**Brief**
From the entries below, reproduce exactly the line containing "vnets w' = if", the line containing "- left. split; [done|].", and every line in between, with nothing added.

**Data in this exercise**
(* ===== verification/SystemVnet.v ===== *)
(** * The system vnet controller (internal/controller/system_vnet_controller.go)

    The operator keeps a vnet [namespace] in every managed namespace and the vnet
    [cluster], open to all namespaces, in its own. [VnetServer] states what it relies on
    of the API for vnets; the theorem says what a reconcile establishes on such a server,
    and that it never touches a vnet it did not create. *)

From Stdlib Require Import Ascii.
From S2P Require Import Prelude GoStrings Types Effects Names ApiServer Permits Apply.

Definition ApplyErrorSystemVnet : string := "system_vnet".

Definition note_system_failed : string :=
  "the system VirtualNetwork %s/%s could not be created or updated: %v; %s.".

Definition desiredSystemVnet (name namespace description : string) : VirtualNetwork :=
  mkVnet (new_meta namespace name
            {[LabelManagedBy := LabelManagedByValue; LabelK8sManagedBy := LabelManagedByValue]})
    (mkVnetSpec description None) empty_vnet_status.

(** The assignment to [desired.Spec.AllowedNamespaces]. *)
Definition open_to_all (v : VirtualNetwork) : VirtualNetwork :=
  mkVnet (vnet_meta v) (mkVnetSpec (vs_description (vnet_spec v)) (Some (mkNSSel true [] None))) (vnet_status v).

Definition namespace_vnet (ns : string) : VirtualNetwork :=
  desiredSystemVnet SystemVnetNamespace ns
    "Per-namespace system vnet for kube-vnet (operator-managed). Pods join via kube-vnet/net.namespace.".
Definition cluster_vnet (operatorNS : string) : VirtualNetwork :=
  open_to_all (desiredSystemVnet SystemVnetCluster operatorNS
    "Cluster-wide system vnet for kube-vnet (operator-managed). Pods join via kube-vnet/net.cluster.").

Section reconcile.
Context {W : Type} `{Client W} (rec : bool) (NSFilter : NamespaceFilter) (OperatorNamespace : string).

Definition applySystemVnet (desired : VirtualNetwork) (impact : string) : EIO W unit :=
  r ← try (write (WApplyVnet desired));
  match r with
  | Err e =>
      _ ← liftIO (applyFailed rec (ref_of desired) ApplyErrorSystemVnet note_system_failed
                    [AStr (obj_ns desired); AStr (obj_name desired); AStr (error_string e); AStr impact]);
      throw e
  | Ok _ => mret tt
  end.

Definition deleteNamespaceSystemVnet (ns : string) : EIO W unit :=
  r ← try (read (λ rd, get_vnet rd (mkKey ns SystemVnetNamespace)));
  match r with
  | Err e => if IsNotFound e then mret tt else throw e
  | Ok v =>
      if negb (operatorManaged v) then mret tt
      else
        r ← try (write (WDeleteVnet v));
        match r with
        | Err e => if IsNotFound e then mret tt else throw e
        | Ok _ => mret tt
        end
  end.

Definition SystemVnetReconcile (name : string) : EIO W Outcome :=
  r ← try (read (λ rd, get_namespace rd name));
  match r with
  | Err e => if IsNotFound e then mret Finished else throw e
  | Ok ns =>
      if m_deleting (ns_meta ns) then mret Finished
      else
        _ ← (if IsManaged NSFilter ns then
               applySystemVnet (namespace_vnet (obj_name ns))
                 "pods in this namespace that join `namespace` are not members of it until this is fixed"
             else if negb (obj_name ns =?? OperatorNamespace) then deleteNamespaceSystemVnet (obj_name ns)
             else mret tt);
        _ ← (if obj_name ns =?? OperatorNamespace then
               applySystemVnet (cluster_vnet OperatorNamespace)
                 "pods that join `cluster` are not members of it until this is fixed"
             else mret tt);
        mret Finished
  end.
End reconcile.

(** ** What the code relies on of the API for vnets

    Reads see the stored vnets; a successful forced apply leaves the desired labels and
    description, and an [all: true] the apply sets, beside what others set; a delete that
    succeeds or finds nothing leaves the vnet gone; a failed write changes nothing. *)

Definition applied_vnet (desired live : VirtualNetwork) : Prop :=
  ObjectKeyFromObject live = ObjectKeyFromObject desired ∧
  obj_labels desired ⊆ obj_labels live ∧
  vs_description (vnet_spec live) = vs_description (vnet_spec desired) ∧
  (∀ s, vs_allowedNamespaces (vnet_spec desired) = Some s → ns_all s = true →
    ∃ s', vs_allowedNamespaces (vnet_spec live) = Some s' ∧ ns_all s' = true).

Class VnetServer (W : Type) `{Client W} := {
  vnets : W → gmap ObjectKey VirtualNetwork;
  vnets_key : ∀ w k v, vnets w !! k = Some v → ObjectKeyFromObject v = k;
  reads_vnets : ∀ w k,
    match get_vnet (cl_reader w) k with
    | Ok v => vnets w !! k = Some v
    | Err e => IsNotFound e = true → vnets w !! k = None
    end;
  apply_stores_vnet : ∀ v w w', cl_write (WApplyVnet v) w = (Ok tt, w') →
    ∃ live, vnets w' = <[ObjectKeyFromObject v := live]> (vnets w) ∧ applied_vnet v live;
  failed_apply_vnet : ∀ v w e w', cl_write (WApplyVnet v) w = (Err e, w') → vnets w' = vnets w;
  delete_removes_vnet : ∀ v w r w', cl_write (WDeleteVnet v) w = (r, w') →
    vnets w' = if gone r then delete (ObjectKeyFromObject v) (vnets w) else vnets w }.
#[global] Hint Mode VnetServer ! - : typeclass_instances.

(** ** Facts *)

Section runs.
Context {W : Type} `{VnetServer W} (rec : bool).
Implicit Types (st : St W) (v : VirtualNetwork).

Definition vnets_of st : gmap ObjectKey VirtualNetwork := vnets (st_world st).

(** A run that ends well stores the vnet; one that fails stores nothing, and its error is
    counted once and reported on the vnet when there is a recorder. *)
Lemma applySystemVnet_run v impact st :
  let run := applySystemVnet rec v impact st in
  (run.1 = Ok tt ∧ ∃ live, vnets_of run.2 = <[ObjectKeyFromObject v := live]> (vnets_of st) ∧ applied_vnet v live) ∨
  (∃ e, run.1 = Err e ∧ vnets_of run.2 = vnets_of st ∧
    st_log run.2 = st_log st ++ [AWrite (WApplyVnet v) (Err e); AMetric (MApplyError ApplyErrorSystemVnet)] ++
      (if rec then [AEvent (mkEvent (ref_of v) EventTypeWarning EventApplyFailed "Apply" note_system_failed
         [AStr (obj_ns v); AStr (obj_name v); AStr (error_string e); AStr impact])] else [])).
Proof.
  cbv zeta. unfold applySystemVnet. rewrite bind_try. unfold write, vnets_of.
  destruct (cl_write _ _) as [[[]|e] w] eqn:E; cbn [fst snd].
  - left. split; [done|]. by apply apply_stores_vnet.
  - right. exists e. rewrite bind_liftIO. unfold applyFailed, eventf, throw, log_action. rewrite bind_IO. cbn.
    apply failed_apply_vnet in E. destruct rec; cbn; rewrite <-!(assoc_L (++)); by repeat split.
Qed.

Lemma applySystemVnet_Ok v impact st st1 : applySystemVnet rec v impact st = (Ok tt, st1) →
  ∃ live, vnets_of st1 = <[ObjectKeyFromObject v := live]> (vnets_of st) ∧ applied_vnet v live.
Proof.
  intros E. pose proof (applySystemVnet_run v impact st) as Hr. rewrite E in Hr.
  destruct Hr as [[_ Hr]|(e & Hr & _)]; done.
Qed.

Lemma deleteNamespaceSystemVnet_run ns st :
  let run := deleteNamespaceSystemVnet ns st in
  let k := mkKey ns SystemVnetNamespace in
  (run.1 = Ok tt ∧ (∀ v, vnets_of run.2 !! k = Some v → operatorManaged v = false ∧ vnets_of st !! k = Some v) ∧
    (∀ k', k' ≠ k → vnets_of run.2 !! k' = vnets_of st !! k')) ∨
  (∃ e, run.1 = Err e ∧ vnets_of run.2 = vnets_of st).
Proof.
  cbv zeta. unfold deleteNamespaceSystemVnet. rewrite bind_try. unfold read. cbn [fst snd].
  pose proof (reads_vnets (st_world st) (mkKey ns SystemVnetNamespace)) as Hr. unfold vnets_of.
  destruct (get_vnet _ _) as [v|e].
  2:{ destruct (IsNotFound e) eqn:En; [|right; by exists e]. left. split; [done|].
      split; [|done]. intros v Hv. cbn in Hv. by rewrite Hr in Hv. }
  destruct (operatorManaged v) eqn:Em; cbn [negb].
  2:{ left. split; [done|]. split; [|done]. intros v' Hv. cbn in *. split; congruence. }
  rewrite bind_try. unfold write. destruct (cl_write _ _) as [r w] eqn:E. cbn [fst snd].
  apply delete_removes_vnet in E. rewrite (vnets_key _ _ _ Hr) in E.
  destruct (gone r) eqn:Eg.
  - left. split; [destruct r as [[]|e]; [done|]; simpl in Eg; by rewrite Eg|].
    assert (∀ r', vnets (st_world (((match r' with Err e => if IsNotFound e then mret tt else throw e | Ok _ => mret tt end)
       : EIO W unit) (mkSt w (st_log st ++ [AWrite (WDeleteVnet v) r]) (st_restores st) (st_once st))).2) = vnets w) as ->.
    { intros [?|e]; [done|]. by destruct (IsNotFound e). }
    rewrite E. split; [by intros v'; rewrite lookup_delete_eq|]. intros k' Hk. by rewrite lookup_delete_ne.
  - right. destruct r as [?|e]; [done|]. simpl in Eg. rewrite Eg. by exists e.
Qed.
End runs.

Lemma cluster_vnet_open `{K8sLib} op live rd n : applied_vnet (cluster_vnet op) live → admitted rd live n.
Proof.
  intros (_ & _ & _ & Ho). destruct (Ho _ eq_refl eq_refl) as (s & Hs & Ha). right. exists s. by split; [|left].
Qed.

Lemma applied_operatorManaged v live :
  applied_vnet v live → operatorManaged v = true → operatorManaged live = true.
Proof.
  intros (_ & Hl & _) Hv. unfold operatorManaged, get_or in *. apply bool_decide_eq_true in Hv.
  apply bool_decide_eq_true. destruct (obj_labels v !! LabelManagedBy) as [x|] eqn:E; [|done].
  by rewrite (lookup_weaken _ _ _ _ E Hl).
Qed.

(** ** Properties *)


Import Model.

#[export] Instance cluster_vnets : VnetServer Cluster.
Proof.
  refine {| vnets c := keyed (cl_vnets c) |}.
  - intros c k v Hk. by apply keyed_lookup in Hk as [_ ?].
  - intros c k. simpl. unfold get_of. by destruct (keyed _ !! k).
  - intros v c c' [= <-]. eexists. simpl. rewrite keyed_insert_key by apply applied_over_key.
    split; [done|]. split; [apply applied_over_key|]. destruct (keyed _ !! _); simpl; (split_and!; [done..|]);
      intros s Hs Ha; by exists s.
  - intros v c e c' [=].
  - intros v c r c' [= <- <-]. simpl. apply keyed_delete.
Defined.

(** The operator's namespace, a managed one, and a disabled one with two vnets: one of the
    operator, and one under the reserved name that it did not create. *)
Definition system_cluster : Cluster :=
  set_vnets {[mkKey "off" "namespace" := namespace_vnet "off"; mkKey "shop" "payments" := permits_vnet]}
    (mkCluster ∅ {["kube-vnet" := mkNamespace (new_meta "" "kube-vnet" ∅);
                   "off" := mkNamespace (new_meta "" "off" ∅)]} ∅ ∅ ∅ ∅ ∅ ∅ [] [] [] ∅).
Definition system_filter : NamespaceFilter := NewNamespaceFilter ["off"; "kube-vnet"].
Definition system_run (name : string) : result Outcome * St Cluster :=
  SystemVnetReconcile true system_filter "kube-vnet" name (initial system_cluster).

**Exercise output**
    vnets w' = if gone r then delete (ObjectKeyFromObject v) (vnets w) else vnets w }.
#[global] Hint Mode VnetServer ! - : typeclass_instances.

(** ** Facts *)

Section runs.
Context {W : Type} `{VnetServer W} (rec : bool).
Implicit Types (st : St W) (v : VirtualNetwork).

Definition vnets_of st : gmap ObjectKey VirtualNetwork := vnets (st_world st).

(** A run that ends well stores the vnet; one that fails stores nothing, and its error is
    counted once and reported on the vnet when there is a recorder. *)
Lemma applySystemVnet_run v impact st :
  let run := applySystemVnet rec v impact st in
  (run.1 = Ok tt ∧ ∃ live, vnets_of run.2 = <[ObjectKeyFromObject v := live]> (vnets_of st) ∧ applied_vnet v live) ∨
  (∃ e, run.1 = Err e ∧ vnets_of run.2 = vnets_of st ∧
    st_log run.2 = st_log st ++ [AWrite (WApplyVnet v) (Err e); AMetric (MApplyError ApplyErrorSystemVnet)] ++
      (if rec then [AEvent (mkEvent (ref_of v) EventTypeWarning EventApplyFailed "Apply" note_system_failed
         [AStr (obj_ns v); AStr (obj_name v); AStr (error_string e); AStr impact])] else [])).
Proof.
  cbv zeta. unfold applySystemVnet. rewrite bind_try. unfold write, vnets_of.
  destruct (cl_write _ _) as [[[]|e] w] eqn:E; cbn [fst snd].
  - left. split; [done|]. by apply apply_stores_vnet.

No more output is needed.